• _TO DO_
Once the line containing "calls [sched_tick], which" is found in the entries below, restate it and each following line word for word, stopping after the line containing "apply (syscall_unknown 10".

• _TASK INPUT_
(* ===== verification/Syscall.v ===== *)
(** * sys/syscall.h, sys/syscall.c, util/errno.h and [syscall_handler] of arch/idt.c

    A system call takes its number and arguments from the saved registers and puts
    its result into the saved [rax]. *)

From S2P Require Export SchedProps.

(** ** Error numbers *)

Definition EOK : Z := 0.
Definition EFAULT : Z := 1.
Definition EINVAL : Z := 2.
Definition EBADPID : Z := 3.
Definition ESRCH : Z := 4.
Definition ENOSYS : Z := 5.
Definition EAGAIN : Z := 6.
Definition EINTR : Z := 7.

Definition ERRNO_TO_STR (errno : Z) : string :=
  (if (errno =? EOK)%Z then "No error"
   else if (errno =? EFAULT)%Z then "Bad address"
   else if (errno =? EINVAL)%Z then "Invalid argument"
   else if (errno =? EBADPID)%Z then "Bad pid"
   else if (errno =? ESRCH)%Z then "No such process"
   else if (errno =? ENOSYS)%Z then "Function not implemented"
   else if (errno =? EAGAIN)%Z then "Resource temporarily unavailable"
   else if (errno =? EINTR)%Z then "Interrupted system call"
   else "Unknown error")%string.

(** ** The table *)

Definition SYS_exit : Z := 0.
Definition SYS_kping : Z := 1.
Definition SYSCALL_TABLE_SIZE : Z := 2.

Definition SYSCALL_TO_STR (n : Z) : string :=
  (if (n =? SYS_exit)%Z then "exit" else if (n =? SYS_kping)%Z then "kping" else "unknown")%string.

Section Syscall.
Context {FA : FrameAlloc}.
Context (fuel : nat) (dummy_ctx : register_ctx).

Definition sys_exit (code : Z) : K Z :=
  s <- get ;;
  if sched_get_current s =? NULL then ret (- ESRCH) else
  proc_exit fuel dummy_ctx (i32 code) ;;;
  ret 0.

(** The log line is left out. *)
Definition sys_kping : K Z :=
  s <- get ;;
  if sched_get_current s =? NULL then ret (- ESRCH) else ret 0.

Definition syscall_table (num : Z) : option (Z -> K Z) :=
  if num =? SYS_exit then Some sys_exit
  else if num =? SYS_kping then Some (fun _ => sys_kping)
  else None.

Definition syscall_dispatch (num arg1 : Z) : K Z :=
  if SYSCALL_TABLE_SIZE <=? num then ret (- ENOSYS) else
  match syscall_table num with
  | None => ret (- ENOSYS)
  | Some f => f arg1
  end.

Definition with_rax (v : Z) (c : register_ctx) : register_ctx :=
  RegisterCtx (r_es c) (r_ds c) (r_cr4 c) (r_cr3 c) (r_cr2 c) (r_cr0 c)
    (r_r15 c) (r_r14 c) (r_r13 c) (r_r12 c) (r_r11 c) (r_r10 c) (r_r9 c) (r_r8 c)
    (r_rsi c) (r_rdi c) (r_rbp c) (r_rdx c) (r_rcx c) (r_rbx c) v
    (r_vector c) (r_err c) (r_rip c) (r_cs c) (r_rflags c) (r_rsp c) (r_ss c).

Definition syscall_handler (ctx : register_ctx) : K register_ctx :=
  status <- syscall_dispatch (r_rax ctx) (r_rdi ctx) ;;
  s <- get ;;
  let proc := sched_get_current s in
  when (negb (proc =? NULL) && (status <? 0)) (update_pcb proc (with_errno (w32 (- status)))) ;;;
  ret (with_rax (w64 status) ctx).
End Syscall.

(** ** Theorems *)

Section Props.
Context {FA : FrameAlloc}.

(** The running process, as [sched_get_current] sees it. *)
Lemma get_current_running i s k p :
  running i s k p -> i < MAX_CPUS -> sched_get_current s = p.
Proof.
  intros [Hcpu _ _ Hc Hb Hp _ _] Hi. unfold sched_get_current. rewrite Hcpu, Hc.
  destruct (Z.leb_spec MAX_CPUS i); [lia|].
  destruct (Z.eqb_spec (count (sched_at i s)) 0); [lia|].
  destruct (Z.leb_spec (count (sched_at i s)) k); [lia|]. done.
Qed.

(** a system call that does not exist returns -ENOSYS; the error number is
    stored in the process's control block, and nothing else changes but [rax]. *)
Theorem syscall_unknown fuel dummy ctx s i k p :
  running i s k p -> i < MAX_CPUS -> SYSCALL_TABLE_SIZE <= r_rax ctx ->
  wp (syscall_handler fuel dummy ctx) (fun r s' =>
    r = with_rax (2 ^ 64 - ENOSYS) ctx /\
    s' = set_pcbs (<[p := with_errno ENOSYS (pcb_at s p)]> (pcbs (sched s))) s) s.
Proof.
  intros Hr Hi Hn. unfold syscall_handler, syscall_dispatch.
  destruct (Z.leb_spec SYSCALL_TABLE_SIZE (r_rax ctx)); [|lia].
  do 4 (wp_step; cbv beta). rewrite (get_current_running i s k p) by done.
  rewrite (proj2 (Z.eqb_neq p NULL) (run_null _ _ _ _ Hr)). done.
Qed.

(** C39: [exit] by the running process never returns, and not only for the process:
    [proc_exit] calls [sched_terminate], which holds the scheduler's lock when it
    calls [sched_tick], which waits for it. *)
Theorem sys_exit_deadlock fuel dummy ctx s i k p :
  running i s k p -> i < MAX_CPUS -> r_rax ctx = SYS_exit ->
  exists s', syscall_handler fuel dummy ctx s = Hang s'.
Proof.
  intros Hr Hi Hn. destruct (proc_exit_hangs fuel dummy (i32 (r_rdi ctx)) i s k p Hr) as [s' Hs'].
  exists s'. unfold syscall_handler, syscall_dispatch. rewrite Hn. cbn.
  unfold bind at 1 2, get. unfold sys_exit, bind at 1, get.
  rewrite (get_current_running i s k p) by done.
  rewrite (proj2 (Z.eqb_neq p NULL) (run_null _ _ _ _ Hr)). unfold bind. by rewrite Hs'.
Qed.
End Props.

Lemma syscall_unknown_witness :
  wp (syscall_handler 10 zero_ctx (with_rax 77 (regs_at 0x104))) (fun r s' =>
    r = with_rax (2 ^ 64 - ENOSYS) (with_rax 77 (regs_at 0x104)) /\
    s' = set_pcbs (<[proc_a := with_errno ENOSYS (pcb_at two_procs proc_a)]>
                     (pcbs (sched two_procs))) two_procs) two_procs.
Proof.
  apply (syscall_unknown 10 zero_ctx (with_rax 77 (regs_at 0x104)) two_procs 0 0 proc_a two_running);
    [reflexivity|cbn; unfold SYSCALL_TABLE_SIZE; lia].
Defined.

Lemma sys_exit_deadlock_witness :
  exists s', syscall_handler 10 zero_ctx (regs_at 0x104) two_procs = Hang s'.
Proof.
  exact (sys_exit_deadlock 10 zero_ctx (regs_at 0x104) two_procs 0 0 proc_a two_running
    eq_refl eq_refl).
Defined.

• _YOUR SOLUTION_
    calls [sched_tick], which waits for it. *)
Theorem sys_exit_deadlock fuel dummy ctx s i k p :
  running i s k p -> i < MAX_CPUS -> r_rax ctx = SYS_exit ->
  exists s', syscall_handler fuel dummy ctx s = Hang s'.
Proof.
  intros Hr Hi Hn. destruct (proc_exit_hangs fuel dummy (i32 (r_rdi ctx)) i s k p Hr) as [s' Hs'].
  exists s'. unfold syscall_handler, syscall_dispatch. rewrite Hn. cbn.
  unfold bind at 1 2, get. unfold sys_exit, bind at 1, get.
  rewrite (get_current_running i s k p) by done.
  rewrite (proj2 (Z.eqb_neq p NULL) (run_null _ _ _ _ Hr)). unfold bind. by rewrite Hs'.
Qed.
End Props.

Lemma syscall_unknown_witness :
  wp (syscall_handler 10 zero_ctx (with_rax 77 (regs_at 0x104))) (fun r s' =>
    r = with_rax (2 ^ 64 - ENOSYS) (with_rax 77 (regs_at 0x104)) /\
    s' = set_pcbs (<[proc_a := with_errno ENOSYS (pcb_at two_procs proc_a)]>
                     (pcbs (sched two_procs))) two_procs) two_procs.
Proof.
  apply (syscall_unknown 10 zero_ctx (with_rax 77 (regs_at 0x104)) two_procs 0 0 proc_a two_running);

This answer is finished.